My Mentor Michael

My Mentor Michael

I have written about the importance of mentoring young people and how I have done so throughout my adult life. I am confident that mentoring Isaiah and Nicki has not only helped them achieve their goals, but has also given me insight into their lives which are so very different than mine.

Seven years ago, I wrote about my mentor Michael Brooks, after his dear wife Ruth died, because together they opened my eyes to the possibility of marriage with someone who was also my best friend. His revelation to me that his wife was his best friend over 40 years ago, felt stunning to me, having never observed a healthy marriage in my youth, until I met Michael and Ruth. Opening my eyes to that possibility allowed me to open my heart to my wife Sheryl, and we are now blessed with nearly 39 years of mutually supportive loving marriage.

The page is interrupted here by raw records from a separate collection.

(* ===== verification/ShMath.v ===== *)
(** * The shell's arithmetic evaluator: definitions

    A translation of [shell/math.c], the evaluator behind [$((...))], [let]
    and [${v:N:M}]: operator tokens, [arith_apply], the number lexer, the
    main loop of [evaluate_string] and the recursive evaluation of variables.
    Theorems are in [ShMathNum], [ShMathSafety] and [ShMathSem]. *)

From Stdlib Require Import Ascii String ZArith List Lia Bool.
From S2P Require Import Prelude Ctype.
Import ListNotations.
Local Open Scope Z_scope.

(** ** Operator tokens *)

Definition tok_decl (prec id : Z) : Z := Z.lor (Z.shiftl id 5) prec.
Definition PREC (op : Z) : Z := Z.land op 31.

Definition PREC_LPAREN : Z := 0.
Definition TOK_LPAREN : Z := tok_decl 0 0.
Definition TOK_RPAREN : Z := tok_decl 1 1.
Definition TOK_COMMA : Z := tok_decl 1 0.

Definition PREC_ASSIGN1 : Z := 2.
Definition TOK_ASSIGN : Z := tok_decl 2 0.
Definition TOK_AND_ASSIGN : Z := tok_decl 2 1.
Definition TOK_OR_ASSIGN : Z := tok_decl 2 2.
Definition TOK_XOR_ASSIGN : Z := tok_decl 2 3.
Definition TOK_ADD_ASSIGN : Z := tok_decl 2 4.
Definition TOK_SUB_ASSIGN : Z := tok_decl 2 5.
Definition TOK_LSHIFT_ASSIGN : Z := tok_decl 2 6.
Definition TOK_RSHIFT_ASSIGN : Z := tok_decl 2 7.

Definition PREC_ASSIGN2 : Z := 3.
Definition TOK_MUL_ASSIGN : Z := tok_decl 3 0.
Definition DIV_ID1 : Z := 1.
Definition TOK_DIV_ASSIGN : Z := tok_decl 3 DIV_ID1.
Definition TOK_REM_ASSIGN : Z := tok_decl 3 2.

Definition fix_assignment_prec (prec : Z) : Z := prec - b2z (prec =? 3).

Definition TOK_CONDITIONAL : Z := tok_decl 4 0.
Definition TOK_CONDITIONAL_SEP : Z := tok_decl 4 1.
Definition TOK_OR : Z := tok_decl 5 0.
Definition TOK_AND : Z := tok_decl 6 0.
Definition TOK_BOR : Z := tok_decl 7 0.
Definition TOK_BXOR : Z := tok_decl 8 0.
Definition TOK_BAND : Z := tok_decl 9 0.
Definition TOK_EQ : Z := tok_decl 10 0.
Definition TOK_NE : Z := tok_decl 10 1.
Definition TOK_LT : Z := tok_decl 11 0.
Definition TOK_GT : Z := tok_decl 11 1.
Definition TOK_GE : Z := tok_decl 11 2.
Definition TOK_LE : Z := tok_decl 11 3.
Definition TOK_LSHIFT : Z := tok_decl 12 0.
Definition TOK_RSHIFT : Z := tok_decl 12 1.
Definition TOK_ADD : Z := tok_decl 13 0.
Definition TOK_SUB : Z := tok_decl 13 1.
Definition TOK_MUL : Z := tok_decl 14 0.
Definition TOK_DIV : Z := tok_decl 14 DIV_ID1.
Definition TOK_REM : Z := tok_decl 14 2.
Definition TOK_EXPONENT : Z := tok_decl 15 1.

But, Michael’s impact on my life goes much further than opening my eyes to a healthy marriage. We first met when I was in 9th grade in 1973, when he became the principal of my synagogue’s Hebrew High School. He was a grad student at the University of Michigan, and although like most teens, I complained about my mother forcing me to go to Hebrew school, meeting Michael made it all worthwhile.

Back then, I could drop into Michael’s office at any time and he would listen as I complained about my parents or any other teenage grievances I might have. He always listened thoughtfully and compassionately and provided useful advice, often highlighted with a joke or story. He often took me out for a meal and when I offered to pay, he always declined saying, “You can pay when you make more money than I do.”

By 11th grade, it became clear that 12th grade would be a waste of time for me, and I was fortunate that the University of Michigan had a special program that I could apply for admission without a high school diploma. To do so, however, I needed strong letters of recommendation, and to this day, I am confident that Michael’s letter was what enabled my early admission.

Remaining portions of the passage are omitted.